Cultured Hamburgers Coming Right Up

Cultured meat platform developed through the structuring of edible scaffolds with oil gel-based fat substitute

Cultured meat, the lab production of meat from isolated farm animal cells using tissue engineering techniques, is considered an alternative to meat, thus providing meat-like products with similar eating experience and nutritional values to animal-derived meat. Aiming for a low environmental impact and enhanced animal welfare, this alternative not only offers an available protein source for the world’s growing population, but also a more humane and sustainable one.

Cultured hamburger being fried

Cultured hamburger being fried

In the collaborative research by Prof. Machluf, Prof Fishman, and Prof. Davidovich-Pinhas from the Faculty of Biotechnology and Food Engineering at the Technion – Israel Institute of Technology, the researchers address some of the major technological challenges facing the cultured meat field: the development of technical solutions for scalable cell expansion, cell scaffolding, and cell-to-meat processing. The researchers introduced a new approach for the development of diverse cultured meat products, based on edible vegetable-based scaffolds in combination with vegetable-oil gel (oleogel) fat substitute. In this approach, cell expansion is carried out using microcarriers, which act as scaffolds for cell attachment and proliferation, thus enabling a scalable process in bioreactors. Since the microcarriers were designed from edible materials, they can be directly incorporated into the final cultured meat product without requiring any costly cell harvesting steps.

Another essential building block of cultured meat is a fat substitute, which contributes to its tenderness and juiciness as well as to the overall taste. To this end, a vegetable-oil gel fat substitute was developed and incorporated with plant protein. The novel formulation exhibited comparable appearance, color, and hardness to beef fat, with better nutritional values. Furthermore, due to its protein shell, the fat substitute could be easily combined with the protein-rich microtissues into a coherent structure.

Schematic illustration of the cultured meat platform. Edible microcarrier-derived microtissues are first produced in a scalable bioreactor and then undergo processing such as aggregation or homogenization. The processed cellular mass is further incorporated with an oleogel-based fat substitute followed by food processing methodologies to generate cultured meat prototypes. Created with BioRender.com.

Schematic illustration of the cultured meat platform. Edible microcarrier-derived microtissues are first produced in a scalable bioreactor and then undergo processing such as aggregation or homogenization. The processed cellular mass is further incorporated with an oleogel-based fat substitute followed by food processing methodologies to generate cultured meat prototypes. Created with BioRender.com.

Two types of cultured meat prototypes are described in the paper: layered cultured meat and burger-like cultured meat. The layered cultured meat prototype was produced based on microtissue aggregates that supported better stiffness and nutritional values, while the burger-like cultured meat utilized homogenized microtissues to imitate the marbling appearance of animal-derived meat.
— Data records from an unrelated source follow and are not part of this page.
(** C3, amended. The chain rule starts at the last tool-context message
    of the conversation, wherever it stands: a position it adds holds a
    tool-context message with no regular message between it and a later
    tool-context message; every message of the unbroken run of
    tool-context messages that ends at the last one is added; and a
    conversation without tool-context messages gets nothing added. *)
Theorem keepToolChain_scan (messages : list Message) (keep : gset nat) :
  let chain := keepToolChain (compressedItems messages) keep in
  (forall i, i ∈ chain -> i ∉ keep ->
     categoryAt messages i = Some tool_context
     /\ forall j k, (i < j < k)%nat -> categoryAt messages j = Some regular ->
                    categoryAt messages k <> Some tool_context)
  /\ (forall i last,
        (forall j, (i <= j <= last)%nat -> categoryAt messages j = Some tool_context) ->
        (forall j, (last < j)%nat -> categoryAt messages j <> Some tool_context) ->
        (i <= last)%nat -> i ∈ chain)
  /\ ((forall j, categoryAt messages j <> Some tool_context) -> chain = keep).
Proof.
  cbv zeta. split; [|split].
  - intros i Hin Hnot. apply keepToolChain_messages in Hin as [?|?]; done.
  - intros i last Hrun Hafter Hle. apply keepToolChain_messages. right.
    split; [apply Hrun; lia|]. intros j k Hjk Hreg Hk.
    destruct (decide (k <= last)%nat) as [Hkl|Hkl].
    + rewrite Hrun in Hreg by lia. discriminate.
    + apply (Hafter k); [lia|done].
  - intros Hnone. apply set_eq. intros i. rewrite keepToolChain_messages.
    split; [|by left]. intros [?|[Hc _]]; [done|]. by destruct (Hnone i).
Qed.

Lemma keepToolChain_scan_witness :
  1%nat ∈ keepToolChain (compressedItems toolRoundThenUser) ∅.
Proof.
  destruct (keepToolChain_scan toolRoundThenUser ∅) as (_ & Hrun & _).
  apply (Hrun 1%nat 1%nat).
  - intros j Hj. assert (j = 1%nat) as -> by lia. reflexivity.
  - intros j Hj Hc. destruct j as [|[|[|[|j]]]]; try discriminate Hc; lia.
  - lia.
Defined.

(** ** Budget fitter: what is kept *)

Lemma selectKept_fold items (mustKeep keepRegular : gset nat) result removed :
  (fold_left
     (fun st item =>
        let '(result, removedCount) := st in
        if has mustKeep (Item.index item) || has keepRegular (Item.index item)
        then (result ++ [item], removedCount)
        else (result, S removedCount))
     items (result, removed)).1
  = result
    ++ List.filter
         (fun item => has mustKeep (Item.index item) || has keepRegular (Item.index item))
         items.
Proof.
  revert result removed. induction items as [|it items IH]; intros result removed; simpl.
  - by rewrite app_nil_r.
  - destruct (has mustKeep (Item.index it) || has keepRegular (Item.index it)).
    + rewrite IH. by rewrite <- app_assoc.
    + by rewrite IH.
Qed.

Lemma selectKept_eq items mustKeep keepRegular :
  (selectKept items mustKeep keepRegular).1
  = List.filter
      (fun item => has mustKeep (Item.index item) || has keepRegular (Item.index item))
      items.
Proof. unfold selectKept. by rewrite selectKept_fold. Qed.

Lemma insertByIndex_least item sorted :
  Forall (fun x => (Item.index item < Item.index x)%nat) sorted ->
  insertByIndex item sorted = item :: sorted.
Proof.
  destruct 1 as [|x rest Hx _]; simpl; [done|].
  destruct (Nat.ltb_spec (Item.index x) (Item.index item)); [lia|done].
Qed.

(** Sorting a list whose indices already increase changes nothing. *)
Lemma sortByIndex_sorted items :
  StronglySorted lt (List.map Item.index items) -> sortByIndex items = items.
Proof.
  induction items as [|it items IH]; simpl; [done|].
  intros Hs. apply StronglySorted_inv in Hs as [Hs Hall].
  unfold sortByIndex in *. rewrite IH by done.
  apply insertByIndex_least. by rewrite Forall_map in Hall.
Qed.

Lemma filter_positions (R : nat -> Message -> Prop) (P : Item.t -> bool) items off :
  (forall i it, items !! i = Some it ->
     Item.index it = (off + i)%nat /\ R (off + i)%nat (Item.msg it)) ->
  let sel := List.filter P items in
  StronglySorted lt (List.map Item.index sel)
  /\ Forall (fun k => (off <= k)%nat) (List.map Item.index sel)
  /\ Forall2 R (List.map Item.index sel) (List.map Item.msg sel).
Proof.
  revert off. induction items as [|it items IH]; intros off Hitems; simpl.
  - repeat constructor.
  - destruct (IH (S off)) as (Hs & Hge & Hr).
    { intros i x Hx. specialize (Hitems (S i) x Hx).
      by replace (S off + i)%nat with (off + S i)%nat by lia. }
    destruct (Hitems 0%nat it eq_refl) as [Hidx Hrel].
    rewrite Nat.add_0_r in Hidx, Hrel.
    destruct (P it); simpl.
    + split; [|split].
      * constructor; [done|]. eapply Forall_impl; [exact Hge|]. simpl. lia.
      * constructor; [lia|]. eapply Forall_impl; [exact Hge|]. simpl. lia.
      * constructor; [by rewrite Hidx|done].
    + split; [done|]. split; [|done].
      eapply Forall_impl; [exact Hge|]. simpl. lia.
Qed.

Lemma filter_positions_elem (P : Item.t -> bool) items i it :
  (forall j x, items !! j = Some x -> Item.index x = j) ->
  items !! i = Some it -> P it = true ->
  i ∈ List.map Item.index (List.filter P items).
Proof.
  intros Hidx Hit HP. rewrite <- (Hidx _ _ Hit).
  apply list_elem_of_In, in_map, filter_In. split; [|done].
  apply list_elem_of_In. by eapply list_elem_of_lookup_2.
Qed.

Lemma seq_StronglySorted a n : StronglySorted lt (seq a n).
Proof.
  revert a. induction n as [|n IH]; intros a; simpl; constructor; [apply IH|].
  apply Forall_forall. intros k Hk. apply elem_of_seq in Hk. lia.
Qed.

Lemma filter_true {A} (l : list A) : List.filter (fun _ => true) l = l.
Proof. induction l as [|x l IH]; simpl; by rewrite ?IH. Qed.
Altogether, taking a multidisciplinary approach, this work establishes the technological basis for a unique cultured meat platform that may broaden the applicability of cultured meat products and accelerate their commercial production.

The study was conducted by postdoctoral fellows Dr. Jovana Glusac and PhD student Feng-Chun Yen. Additional contributors included Dr. Anton Zernov, senior research fellow Dr. Limor Baruch, and PhD student Shira Galperin-Levi from the lab of Prof. Machluf. The research was funded by GFI – The Good Food Institute.